(Stored data entries)

(* ===== verification/MemIf64.v ===== *)
(** * The memory interface of a 64-bit core

    Models core/rv64/mem.h.  Transactions, direct accesses to memory ranges and
    the bus lock have the text of core/rv32/mem.h and are the definitions of
    MemIf.v; the environment is its record [mem_env].  What differs: the MMU is a
    reference, so every access is translated; the atomic operations are templates
    over the type of their data; and the registers that control the translation
    have the layout of the 64-bit core. *)

From S2P Require Import Prelude Instr Trap Csr Csr64 Iss Iss64 Memory Bus Mmu MemIf.

Section memory_interface.
Context {X : Type} `{system X}.

Abbreviation R := (M (machine (mem_env X)) SimulationTrap).

(** ** Address translation *)

Definition core_vm_regs (s : machine (mem_env X)) : vm_regs :=
  let t := csr_regs (core s) in
  mkVmRegs (prv (core s))
    (get_bits t csrs.satp satp.mode) (get_bits t csrs.satp satp.ppn)
    (nonzero (get_bits t csrs.mstatus mstatus.mprv)) (get_bits t csrs.mstatus mstatus.mpp)
    (nonzero (get_bits t csrs.mstatus mstatus.sum)) (nonzero (get_bits t csrs.mstatus mstatus.mxr)).

#[export] Instance rv64_mmu : mmu_interface (machine (mem_env X)) := {
  vm_regs_of := core_vm_regs;
  get_mmu s := default MMU_new (mmu (env s));
  set_mmu m s := Machine (core s) (set_mem_mmu (Some m) (env s));
  xlen := 64;
  mmu_load_pte64 := _raw_load_data uint64_t;
  mmu_load_pte32 := _raw_load_data uint32_t;
  mmu_store_pte32 := _raw_store_data uint32_t;
  mmu_quantum_inc := quantum_inc
}.

Definition v2p (vaddr : Z) (type : MemoryAccessType) : R Z :=
  translate_virtual_to_physical_addr vaddr type.

Definition mem_flush_tlb : R unit := mmu_flush_tlb.

(** ** The interfaces of the core *)

Definition _load_data (T : int_type) (addr : Z) : R Z :=
  paddr ← v2p addr LOAD; _raw_load_data T paddr.
Definition _store_data (T : int_type) (addr value : Z) : R unit :=
  paddr ← v2p addr STORE; _raw_store_data T paddr value.

Definition mem_load_instr (addr : Z) : R Z :=
  paddr ← v2p addr FETCH; _raw_load_data uint32_t paddr.

Definition _atomic_load_data (T : int_type) (addr : Z) : R Z :=
  bus_lock_lock ;; _load_data T addr.
Definition _atomic_store_data (T : int_type) (addr value : Z) : R unit :=
  mine ← bus_lock_is_locked_by_me;
  assert mine ;; _store_data T addr value.
Definition _atomic_load_reserved_data (T : int_type) (addr : Z) : R Z :=
  bus_lock_lock ;; env_update (set_lr_addr addr) ;; _load_data T addr.
Definition _atomic_store_conditional_data (T : int_type) (addr value : Z) : R bool :=
  mine ← bus_lock_is_locked_by_me;
  if (mine : bool) then
    lr ← env_get lr_addr;
    if addr =? lr then _store_data T addr value ;; mret true
    else mem_atomic_unlock ;; mret false
  else mret false.

(** A core whose instruction and data memory is the combined interface: the
    operations that both cores have, and those of the 64-bit core. *)
#[export] Instance memory_platform_shared : platform (mem_env X) := {
  load_instr := mem_load_instr;
  load_double := _load_data int64_t;
  load_word := _load_data int32_t;
  load_half := _load_data int16_t;
  load_byte := _load_data int8_t;
  load_uhalf := _load_data uint16_t;
  load_ubyte := _load_data uint8_t;
  store_double := _store_data uint64_t;
  store_word := _store_data uint32_t;
  store_half := _store_data uint16_t;
  store_byte := _store_data uint8_t;
  atomic_load_word := _atomic_load_data int32_t;
  atomic_store_word := _atomic_store_data uint32_t;
  atomic_load_reserved_word := _atomic_load_reserved_data int32_t;
  atomic_store_conditional_word := _atomic_store_conditional_data uint32_t;
  atomic_unlock := mem_atomic_unlock;
  flush_tlb := mem_flush_tlb;
  update_and_get_mtime := clint_update_and_get_mtime;
  execute_syscall := system_execute_syscall;
  wait_wfi_event := system_wait_wfi_event;
  notify_wfi_event := system_notify_wfi_event;
  quantum_keeper_inc := quantum_inc;
  quantum_keeper_need_sync := quantum_need_sync;
  quantum_keeper_sync := quantum_sync
}.

#[export] Instance memory_platform64 : platform64 (mem_env X) := {
  load_uword := _load_data uint32_t;
  atomic_load_double := _atomic_load_data int64_t;
  atomic_store_double := _atomic_store_data uint64_t;
  atomic_load_reserved_double := _atomic_load_reserved_data int64_t;
  atomic_store_conditional_double := _atomic_store_conditional_data uint64_t
}.

(** ** InstrMemoryProxy: instructions fetched through a memory range *)

Definition proxy_load_instr (dmi : MemoryDMI) (pc : Z) : R Z :=
  mode ← csr_field csrs.satp satp.mode;
  assert (mode =? SATP_MODE_BARE) ;;
  quantum_inc (clock_cycle * 2) ;; on_heap (dmi_load uint32_t dmi pc).

End memory_interface.
(* ===== verification/Syscall.v ===== *)
(** * The emulation of system calls

    Models core/rv32/syscall.h, syscall.cpp and core/rv64/syscall.h, syscall.cpp:
    struct SyscallHandler, which serves the system calls of a program without an
    operating system with those of the host.  The two versions differ in the width
    of long, in the layout of their structures and in what they do with a negative
    answer; both are the same functions here, of the guest's type long and of the
    interface to the core (iss_syscall_if of syscall_if.h).  The calls of the host
    are the class [sys_host]. *)

From S2P Require Import Prelude Instr Trap Csr Iss Iss64 Memory.

(** ** Numbers *)

Definition SYS_exit : Z := 93.
Definition SYS_read : Z := 63.
Definition SYS_write : Z := 64.
Definition SYS_open : Z := 1024.
Definition SYS_close : Z := 57.
Definition SYS_lseek : Z := 62.
Definition SYS_brk : Z := 214.
Definition SYS_fstat : Z := 80.
Definition SYS_time : Z := 1062.
Definition SYS_gettimeofday : Z := 169.
Definition SYS_host_error : Z := 1.
Definition SYS_host_test_pass : Z := 2.
Definition SYS_host_test_fail : Z := 3.

(** [rv_sc], and the host's flags, those of Linux. *)
Definition rv_RDONLY : Z := 0x0000.
Definition rv_WRONLY : Z := 0x0001.
Definition rv_RDWR : Z := 0x0002.
Definition rv_APPEND : Z := 0x0008.
Definition rv_CREAT : Z := 0x0200.
Definition rv_TRUNC : Z := 0x0400.
Definition O_RDONLY : Z := 0x0.
Definition O_WRONLY : Z := 0x1.
Definition O_RDWR : Z := 0x2.
Definition O_APPEND : Z := 0x400.
Definition O_CREAT : Z := 0x40.
Definition O_TRUNC : Z := 0x200.

(** ** State *)

(** [mem] is the array of the guest's memory; [cores] are the harts registered. *)
Record SyscallHandler : Type := mkSyscallHandler {
  cores : gset Z;
  mem : option block;
  mem_offset : Z;
  hp : Z;
  shall_exit : bool;
  start_heap : Z;
  max_heap : Z
}.

Definition SyscallHandler_new : SyscallHandler := mkSyscallHandler ∅ None 0 0 false 0 0.

Definition set_hp (v : Z) (h : SyscallHandler) : SyscallHandler :=
  mkSyscallHandler (cores h) (mem h) (mem_offset h) v (shall_exit h) (start_heap h) (max_heap h).
Definition set_max_heap (v : Z) (h : SyscallHandler) : SyscallHandler :=
  mkSyscallHandler (cores h) (mem h) (mem_offset h) (hp h) (shall_exit h) (start_heap h) v.
Definition request_exit (h : SyscallHandler) : SyscallHandler :=
  mkSyscallHandler (cores h) (mem h) (mem_offset h) (hp h) true (start_heap h) (max_heap h).

Definition syscall_init (host_memory_pointer : block) (mem_start_address heap_pointer_address : Z)
    (h : SyscallHandler) : SyscallHandler :=
  mkSyscallHandler (cores h) (Some host_memory_pointer) mem_start_address heap_pointer_address
    (shall_exit h) heap_pointer_address heap_pointer_address.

WHAT IS REQUIRED: Look above for the line with "atomic_load_reserved_word := _atomic_load_reserved_data" and the line with "notify_wfi_event := system_notify_wfi_event;", and reproduce exactly those two lines plus every line between, nothing more.

FINISHED EXERCISE:
  atomic_load_reserved_word := _atomic_load_reserved_data int32_t;
  atomic_store_conditional_word := _atomic_store_conditional_data uint32_t;
  atomic_unlock := mem_atomic_unlock;
  flush_tlb := mem_flush_tlb;
  update_and_get_mtime := clint_update_and_get_mtime;
  execute_syscall := system_execute_syscall;
  wait_wfi_event := system_wait_wfi_event;
  notify_wfi_event := system_notify_wfi_event;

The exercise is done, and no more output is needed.